(* ===== verification/Headers.v ===== *)
(** The headers of performance data and of events: the structures of
    DataHeader.x and EventHeader.x, services/src/data/InitializeDataHeader.c and
    InitializeEventHeader.c, and the interval updates every collector defines
    (update_header_with_time, update_header_with_address). *)
From S2P Require Import Prelude.

Record CBTF_DataHeader := mkDataHeader {
  dh_experiment : Z;
  dh_collector : Z;
  dh_id : string;
  dh_host : string;
  dh_pid : Z;
  dh_posix_tid : Z;
  dh_rank : Z;
  dh_omp_tid : Z;
  dh_time_begin : Z;
  dh_time_end : Z;
  dh_addr_begin : Z;
  dh_addr_end : Z
}.

Record CBTF_EventHeader := mkEventHeader {
  eh_host : string;
  eh_pid : Z;
  eh_posix_tid : Z;
  eh_rank : Z;
  eh_omp_tid : Z;
  eh_has_posix_tid : bool
}.

#[export] Instance DataHeader_eq : EqDecision CBTF_DataHeader.
Proof. solve_decision. Defined.
#[export] Instance EventHeader_eq : EqDecision CBTF_EventHeader.
Proof. solve_decision. Defined.

(** Field updates used by the collectors. *)
Definition with_times (h : CBTF_DataHeader) (tb te : Z) : CBTF_DataHeader :=
  mkDataHeader (dh_experiment h) (dh_collector h) (dh_id h) (dh_host h) (dh_pid h) (dh_posix_tid h)
    (dh_rank h) (dh_omp_tid h) tb te (dh_addr_begin h) (dh_addr_end h).
Definition with_addrs (h : CBTF_DataHeader) (ab ae : Z) : CBTF_DataHeader :=
  mkDataHeader (dh_experiment h) (dh_collector h) (dh_id h) (dh_host h) (dh_pid h) (dh_posix_tid h)
    (dh_rank h) (dh_omp_tid h) (dh_time_begin h) (dh_time_end h) ab ae.
Definition with_rank (h : CBTF_DataHeader) (r : Z) : CBTF_DataHeader :=
  mkDataHeader (dh_experiment h) (dh_collector h) (dh_id h) (dh_host h) (dh_pid h) (dh_posix_tid h)
    r (dh_omp_tid h) (dh_time_begin h) (dh_time_end h) (dh_addr_begin h) (dh_addr_end h).
Definition with_omp_tid (h : CBTF_DataHeader) (t : Z) : CBTF_DataHeader :=
  mkDataHeader (dh_experiment h) (dh_collector h) (dh_id h) (dh_host h) (dh_pid h) (dh_posix_tid h)
    (dh_rank h) t (dh_time_begin h) (dh_time_end h) (dh_addr_begin h) (dh_addr_end h).
Definition with_id (h : CBTF_DataHeader) (i : string) : CBTF_DataHeader :=
  mkDataHeader (dh_experiment h) (dh_collector h) i (dh_host h) (dh_pid h) (dh_posix_tid h)
    (dh_rank h) (dh_omp_tid h) (dh_time_begin h) (dh_time_end h) (dh_addr_begin h) (dh_addr_end h).

(** ** The name of the host *)

(** One result of getaddrinfo(): whether its address is INADDR_LOOPBACK, and
    its canonical name. *)
Record addrinfo := mkAddrinfo { ai_loopback : bool; ai_canonname : option string }.

(** What the system tells a thread that asks who it is. HOST_NAME_MAX is the
    platform's limit, or 256 where it has none. *)
Record identity := mkIdentity {
  HOST_NAME_MAX : Z;
  id_gethostname : option string;         (* None: gethostname() fails *)
  id_getaddrinfo : nat -> option addrinfo;   (* result of the n-th call *)
  id_getpid : Z;
  id_pthread_self : Z
}.

(** gethostname(buf, len) keeps at most [len] characters of the name. *)
Definition gethostname (who : identity) : outcome string :=
  match id_gethostname who with
  | Some name => Ok (String.substring 0 (Z.to_nat (HOST_NAME_MAX who)) name)
  | None => Aborted
  end.

(** strcpy into char[HOST_NAME_MAX] *)
Definition strcpy_host (who : identity) (name : string) : outcome string :=
  if Z.of_nat (String.length name) <? HOST_NAME_MAX who then Ok name else Fault.

(** Lines shared by the two functions: the host name, replaced by the canonical
    name of its address when there is one. [offline] is CBTF_OFFLINE_SERVICE. *)
Definition host_name (offline : bool) (who : identity) : outcome string :=
  host ← gethostname who;
  if offline then Ok host else
    let results := match id_getaddrinfo who 0 with
                   | Some ai => if ai_loopback ai then id_getaddrinfo who 1 else Some ai
                   | None => None
                   end in
    match results with
    | Some ai => match ai_canonname ai with
                 | Some name => strcpy_host who name
                 | None => Ok host
                 end
    | None => Ok host
    end.

Definition CBTF_InitializeDataHeader (offline : bool) (who : identity) (experiment collector : Z)
  : outcome CBTF_DataHeader :=
  host ← host_name offline who;
  Ok (mkDataHeader experiment collector "" host (id_getpid who) (id_pthread_self who) (-1) 0 0 0 0 0).

Definition CBTF_InitializeEventHeader (offline : bool) (who : identity) : outcome CBTF_EventHeader :=
  host ← host_name offline who;
  Ok (mkEventHeader host (id_getpid who) (id_pthread_self who) (-1) 0 false).

(** ** Interval updates *)
Definition update_header_with_time (h : CBTF_DataHeader) (time : Z) : CBTF_DataHeader :=
  let h1 := if time <? dh_time_begin h then with_times h time (dh_time_end h) else h in
  if time >=? dh_time_end h1 then with_times h1 (dh_time_begin h1) (u64 (time + 1)) else h1.

Definition update_header_with_address (h : CBTF_DataHeader) (addr : Z) : CBTF_DataHeader :=
  let h1 := if addr <? dh_addr_begin h then with_addrs h addr (dh_addr_end h) else h in
  if addr >=? dh_addr_end h1 then with_addrs h1 (dh_addr_begin h1) (u64 (addr + 1)) else h1.

(** One update extends the interval just as far as needed. *)
Lemma update_header_with_time_spec h time :
  0 <= time < UINT64_MAX ->
  dh_time_begin (update_header_with_time h time) = Z.min (dh_time_begin h) time /\
  dh_time_end (update_header_with_time h time) = Z.max (dh_time_end h) (time + 1).
Proof.
  intros Ht. unfold update_header_with_time, UINT64_MAX in *.
  destruct (time <? dh_time_begin h) eqn:?; simpl;
    destruct (time >=? dh_time_end h) eqn:?; simpl; rewrite ?u64_small by lia; lia.
Qed.

Lemma update_header_with_address_spec h addr :
  0 <= addr < UINT64_MAX ->
  dh_addr_begin (update_header_with_address h addr) = Z.min (dh_addr_begin h) addr /\
  dh_addr_end (update_header_with_address h addr) = Z.max (dh_addr_end h) (addr + 1).
Proof.
  intros Ht. unfold update_header_with_address, UINT64_MAX in *.
  destruct (addr <? dh_addr_begin h) eqn:?; simpl;
    destruct (addr >=? dh_addr_end h) eqn:?; simpl; rewrite ?u64_small by lia; lia.
Qed.

(** A fold of interval updates that each take the minimum and the maximum. *)
Lemma interval_fold {H} (upd : H -> Z -> H) (lo hi : H -> Z) (l : list Z) : forall h,
  (forall h x, x ∈ l -> lo (upd h x) = Z.min (lo h) x /\ hi (upd h x) = Z.max (hi h) (x + 1)) ->
  lo (foldl upd h l) = foldr Z.min (lo h) l /\ hi (foldl upd h l) = foldr Z.max (hi h) (Z.succ <$> l).
Proof.
  induction l as [|x l IH]; intros h Hu; [done|]. rewrite fmap_cons. cbn [foldl foldr].
  destruct (IH (upd h x)) as [-> ->]; [intros; apply Hu; by right|].
  destruct (Hu h x) as [-> ->]; [by left|]. clear.
  generalize (Z.succ <$> l) as l'. intros l'. change (x + 1) with (Z.succ x). split.
  - induction l as [|y l IH]; simpl; [lia|rewrite IH; lia].
  - induction l' as [|y l' IH]; simpl; [lia|rewrite IH; lia].
Qed.

Lemma frame_fold {H A} (upd : H -> Z -> H) (f : H -> A) (l : list Z) : forall h,
  (forall h x, f (upd h x) = f h) -> f (foldl upd h l) = f h.
Proof. induction l as [|x l IH]; intros h Hu; [done|]. simpl. by rewrite IH, Hu. Qed.

(** Folding any number of event times and addresses below 2^64 - 1 into a
    header with update_header_with_time and update_header_with_address leaves
    half-open intervals that are the least ones extending the original intervals
    to contain every one of them. *)
Theorem header_intervals_are_least (times addrs : list Z) (h : CBTF_DataHeader) :
  Forall (fun t => 0 <= t < UINT64_MAX) times -> Forall (fun a => 0 <= a < UINT64_MAX) addrs ->
  let h' := foldl update_header_with_address (foldl update_header_with_time h times) addrs in
  dh_time_begin h' = foldr Z.min (dh_time_begin h) times /\
  dh_time_end h' = foldr Z.max (dh_time_end h) (Z.succ <$> times) /\
  dh_addr_begin h' = foldr Z.min (dh_addr_begin h) addrs /\
  dh_addr_end h' = foldr Z.max (dh_addr_end h) (Z.succ <$> addrs).
Proof.
  rewrite !Forall_forall. intros Ht Ha h'. subst h'.
  destruct (interval_fold update_header_with_time dh_time_begin dh_time_end times h) as [H1 H2].
  { intros. by apply update_header_with_time_spec, Ht. }
  destruct (interval_fold update_header_with_address dh_addr_begin dh_addr_end addrs
    (foldl update_header_with_time h times)) as [-> ->].
  { intros. by apply update_header_with_address_spec, Ha. }
  rewrite !(frame_fold update_header_with_address dh_time_begin), (frame_fold update_header_with_address dh_time_end),
    (frame_fold update_header_with_time dh_addr_begin), (frame_fold update_header_with_time dh_addr_end), H1, H2;
    [done|..]; intros; unfold update_header_with_time, update_header_with_address; by repeat case_match.
Qed.

Lemma header_intervals_witness :
  let h := mkDataHeader 0 1 "pcsamp" "n0" 1 1 (-1) 0 UINT64_MAX 0 UINT64_MAX 0 in
  let h' := foldl update_header_with_address (foldl update_header_with_time h [7; 3]) [4096] in
  dh_time_begin h' = 3 /\ dh_time_end h' = 8 /\ dh_addr_begin h' = 4096 /\ dh_addr_end h' = 4097.
Proof.
  apply (header_intervals_are_least [7; 3] [4096]
    (mkDataHeader 0 1 "pcsamp" "n0" 1 1 (-1) 0 UINT64_MAX 0 UINT64_MAX 0)); repeat constructor; by vm_compute.
Defined.

Lemma substring_length (s : string) (n : nat) : (String.length (String.substring 0 n s) <= n)%nat.
Proof. revert n. induction s as [|c s IH]; intros [|n]; simpl; try lia. specialize (IH n). lia. Qed.

(** Whenever the header initialisation returns, the host name it stored fits
    in the char[HOST_NAME_MAX] member. *)
Lemma InitializeDataHeader_host_fits (offline : bool) (who : identity) (experiment collector : Z)
    (h : CBTF_DataHeader) :
  CBTF_InitializeDataHeader offline who experiment collector = Ok h -> 0 <= HOST_NAME_MAX who ->
  Z.of_nat (String.length (dh_host h)) <= HOST_NAME_MAX who /\ dh_rank h = -1 /\
  dh_experiment h = experiment /\ dh_collector h = collector.
Proof.
  unfold CBTF_InitializeDataHeader, host_name, gethostname, strcpy_host. intros H Hmax. inv_ok. simpl.
  split; [|done]. destruct (id_gethostname who) as [name|]; inv_ok.
  pose proof (substring_length name (Z.to_nat (HOST_NAME_MAX who))).
  repeat (case_match; inv_ok; bools; auto; try lia).
Qed.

Exercise: For each line in the entries that holds "apply", return that line.

Response area:
  destruct (IH (upd h x)) as [-> ->]; [intros; apply Hu; by right|].
  { intros. by apply update_header_with_time_spec, Ht. }
  { intros. by apply update_header_with_address_spec, Ha. }
  apply (header_intervals_are_least [7; 3] [4096]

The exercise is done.